Dataset records:
'''

(* ===== verification/Hash.v ===== *)
(** * Domain-separated hashing ([src/core/hash.ts])

    SHA-256 comes from the platform; it is the class [Sha256], of which the
    development uses that a digest is 64 lower-case hexadecimal digits.  The file
    models the framing of the hashed parts and shows that it loses nothing, so
    that under [distinguishes], SHA-256 separating the messages at hand, a
    canonical hash determines its domain and its value. *)
From S2P Require Import Prelude JsString JsNumber Json JsonParse.

(** [createHash("sha256").update(bytes).digest("hex")]; consecutive [update]s
    hash the concatenation. *)
Class Sha256 : Type := {
  sha256 : list Z → jsstring;
  sha256_hex : ∀ bs, is_hash (sha256 bs) = true
}.

(** A part is a string or a byte array. *)
Inductive part : Type :=
  | Text (s : jsstring)
  | Bytes (bs : list Z).

Definition bytes (p : part) : list Z :=
  match p with Text s => utf8 s | Bytes bs => bs end.

Definition big_endian8 (n : Z) : list Z :=
  [n / 2 ^ 56 mod 256; n / 2 ^ 48 mod 256; n / 2 ^ 40 mod 256; n / 2 ^ 32 mod 256;
   n / 2 ^ 24 mod 256; n / 2 ^ 16 mod 256; n / 2 ^ 8 mod 256; n mod 256].

Definition lengthPrefix (length : Z) : list Z := big_endian8 length.

Definition frame (encoded : list Z) : list Z :=
  lengthPrefix (Z.of_nat (length encoded)) ++ encoded.

(** What reaches the hash function. *)
Definition preimage (domain : jsstring) (parts : list part) : list Z :=
  concat (map (λ p, frame (bytes p)) (Text domain :: parts)).

Definition hashParts `{Sha256} (domain : jsstring) (parts : list part) : jsstring :=
  sha256 (preimage domain parts).

Definition canonicalHash `{Sha256} (domain : jsstring) (value : json) : res jsstring :=
  let* text := canonicalJson value in Ok (hashParts domain [Text text]).

(** ** Framing *)

Lemma big_endian8_inj n m :
  0 <= n < 2 ^ 64 → 0 <= m < 2 ^ 64 → big_endian8 n = big_endian8 m → n = m.
Proof.
  intros Hn Hm H. unfold big_endian8 in H. injection H as H1 H2 H3 H4 H5 H6 H7 H8.
  assert (Hval : ∀ n, 0 <= n < 2 ^ 64 →
    n = (n / 2 ^ 56 mod 256) * 2 ^ 56 + (n / 2 ^ 48 mod 256) * 2 ^ 48 +
        (n / 2 ^ 40 mod 256) * 2 ^ 40 + (n / 2 ^ 32 mod 256) * 2 ^ 32 +
        (n / 2 ^ 24 mod 256) * 2 ^ 24 + (n / 2 ^ 16 mod 256) * 2 ^ 16 +
        (n / 2 ^ 8 mod 256) * 2 ^ 8 + n mod 256).
  { clear. intros n Hn. change (2 ^ 56) with 72057594037927936. change (2 ^ 48) with 281474976710656.
    change (2 ^ 40) with 1099511627776. change (2 ^ 32) with 4294967296.
    change (2 ^ 24) with 16777216. change (2 ^ 16) with 65536. change (2 ^ 8) with 256.
    change (2 ^ 64) with 18446744073709551616 in Hn.
    Z.to_euclidean_division_equations. lia. }
  rewrite (Hval n Hn), (Hval m Hm), H1, H2, H3, H4, H5, H6, H7, H8. done.
Qed.

(** A byte string a 64-bit length can describe. *)
Definition short (bs : list Z) : Prop := Z.of_nat (length bs) < 2 ^ 64.

Lemma frame_inj a b r s :
  short a → short b → frame a ++ r = frame b ++ s → a = b ∧ r = s.
Proof.
  intros Ha Hb H. unfold frame in H. rewrite <-!app_assoc in H.
  assert (Hl : ∀ n m x y, lengthPrefix n ++ x = lengthPrefix m ++ y →
    lengthPrefix n = lengthPrefix m ∧ x = y) by (intros; by apply app_inj_1).
  apply Hl in H as [Hn H]. unfold short in *. apply big_endian8_inj in Hn; [|lia..].
  apply Nat2Z.inj in Hn. by apply app_inj_1 in H.
Qed.

Lemma frames_inj (l k : list (list Z)) :
  Forall short l → Forall short k → concat (map frame l) = concat (map frame k) → l = k.
Proof.
  intros Hl. revert k. induction Hl as [|a l Ha Hl IH]; intros k Hk H;
    destruct Hk as [|b k Hb Hk]; cbn in H; try done.
  apply frame_inj in H as [-> H]; [|done..]. f_equal. auto.
Qed.

Lemma preimage_inj d1 d2 ps1 ps2 :
  Forall (λ p, short (bytes p)) (Text d1 :: ps1) → Forall (λ p, short (bytes p)) (Text d2 :: ps2) →
  preimage d1 ps1 = preimage d2 ps2 → map bytes (Text d1 :: ps1) = map bytes (Text d2 :: ps2).
Proof.
  intros H1 H2. unfold preimage. rewrite <-!(map_map bytes frame). apply frames_inj.
  - by apply (Forall_fmap bytes).
  - by apply (Forall_fmap bytes).
Qed.

(** ** Hashes of canonical values *)

(** SHA-256 separates these messages. *)
Definition distinguishes `{Sha256} (ms : list (list Z)) : Prop :=
  ∀ a b, a ∈ ms → b ∈ ms → sha256 a = sha256 b → a = b.

#[export] Instance distinguishes_dec `{Sha256} ms : Decision (distinguishes ms).
Proof.
  refine (cast_if (decide (Forall (λ a, Forall (λ b, sha256 a = sha256 b → a = b) ms) ms))).
  - abstract (intros a b Ha Hb; rewrite Forall_forall in f; specialize (f a Ha);
      rewrite Forall_forall in f; auto).
  - abstract (intros H1; apply n, Forall_forall; intros a Ha; apply Forall_forall; intros b Hb;
      by apply H1).
Defined.

Lemma distinguishes_sub `{Sha256} ms ms' :
  (∀ m, m ∈ ms → m ∈ ms') → distinguishes ms' → distinguishes ms.
Proof. unfold distinguishes. eauto. Qed.

(** The message hashed for a value. *)
Definition canonical_preimage (domain : jsstring) (v : json) : list Z :=
  preimage domain [Text (print (norm v))].

Lemma canonicalHash_Ok `{Sha256} d v h :
  canonicalHash d v = Ok h ↔ encodable v = true ∧ h = sha256 (canonical_preimage d v).
Proof.
  unfold canonicalHash, hashParts, canonical_preimage. rewrite res_bind_Ok. split.
  - intros (t & Ht & [= <-]). apply encode_spec in Ht as [? ->]. done.
  - intros [He ->]. eexists. split; [by apply encode_spec|done].
Qed.

Lemma canonicalHash_hash `{Sha256} d v h : canonicalHash d v = Ok h → is_hash h = true.
Proof. intros [_ ->]%canonicalHash_Ok. apply sha256_hex. Qed.

Lemma canonicalHash_equiv `{Sha256} d v w :
  json_equiv v w → encodable v = encodable w ∧ canonical_preimage d v = canonical_preimage d w.
Proof.
  unfold json_equiv, canonical_preimage. intros Hvw. split; [|by rewrite Hvw].
  rewrite <-norm_encodable, Hvw. apply norm_encodable.
Qed.

(** Domains and values whose encodings fit a 64-bit length. *)
Definition hashable (d : jsstring) (v : json) : Prop :=
  units_ok d ∧ scalar_string d = true ∧ short (utf8 d) ∧ json_wf v ∧ short (utf8 (print (norm v))).

Lemma canonical_preimage_inj d1 d2 v w :
  hashable d1 v → hashable d2 w → encodable v = true → encodable w = true →
  canonical_preimage d1 v = canonical_preimage d2 w → d1 = d2 ∧ json_equiv v w.
Proof.
  intros (Hu1 & Hs1 & Hd1 & Hv & Hl1) (Hu2 & Hs2 & Hd2 & Hw & Hl2) He1 He2 H.
  apply preimage_inj in H; [|by repeat constructor..]. cbn in H. injection H as H1 H2.
  split; [by apply utf8_inj|].
  pose proof (norm_wf v Hv) as Hnv. pose proof (norm_wf w Hw) as Hnw.
  apply utf8_inj in H2.
  - unfold json_equiv. rewrite <-(norm_encodable v) in He1. rewrite <-(norm_encodable w) in He2.
    apply JSON_parse_print in He1; [|done]. apply JSON_parse_print in He2; [|done].
    rewrite H2 in He1. congruence.
  - by apply print_transparent.
  - by apply print_transparent.
  - by apply transparent_scalar, print_transparent.
  - by apply transparent_scalar, print_transparent.
Qed.

(** ** The constants *)

(** ["0".repeat(64)]. *)
Definition ZERO_HASH : jsstring := replicate 64 48.

Lemma ZERO_HASH_hash : is_hash ZERO_HASH = true.
Proof. done. Qed.

Lemma is_hash_units h : is_hash h = true → Forall (λ u, 0 <= u < 128) h.
Proof.
  unfold is_hash. intros [_ H]%andb_true_iff. rewrite forallb_forall in H.
  apply Forall_forall. intros c Hc. specialize (H c (proj1 (list_elem_of_In _ _) Hc)).
  unfold is_lower_hex in H. apply orb_true_iff in H as [H|H]; bool_prop; lia.
Qed.

Lemma is_hash_length h : is_hash h = true → js_length h = 64.
Proof. unfold is_hash. intros [H _]%andb_true_iff. by apply Z.eqb_eq in H. Qed.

'''

Return each line above where the word "Hval" shows up.

**WRITTEN SOLUTION**
  assert (Hval : ∀ n, 0 <= n < 2 ^ 64 →
  rewrite (Hval n Hn), (Hval m Hm), H1, H2, H3, H4, H5, H6, H7, H8. done.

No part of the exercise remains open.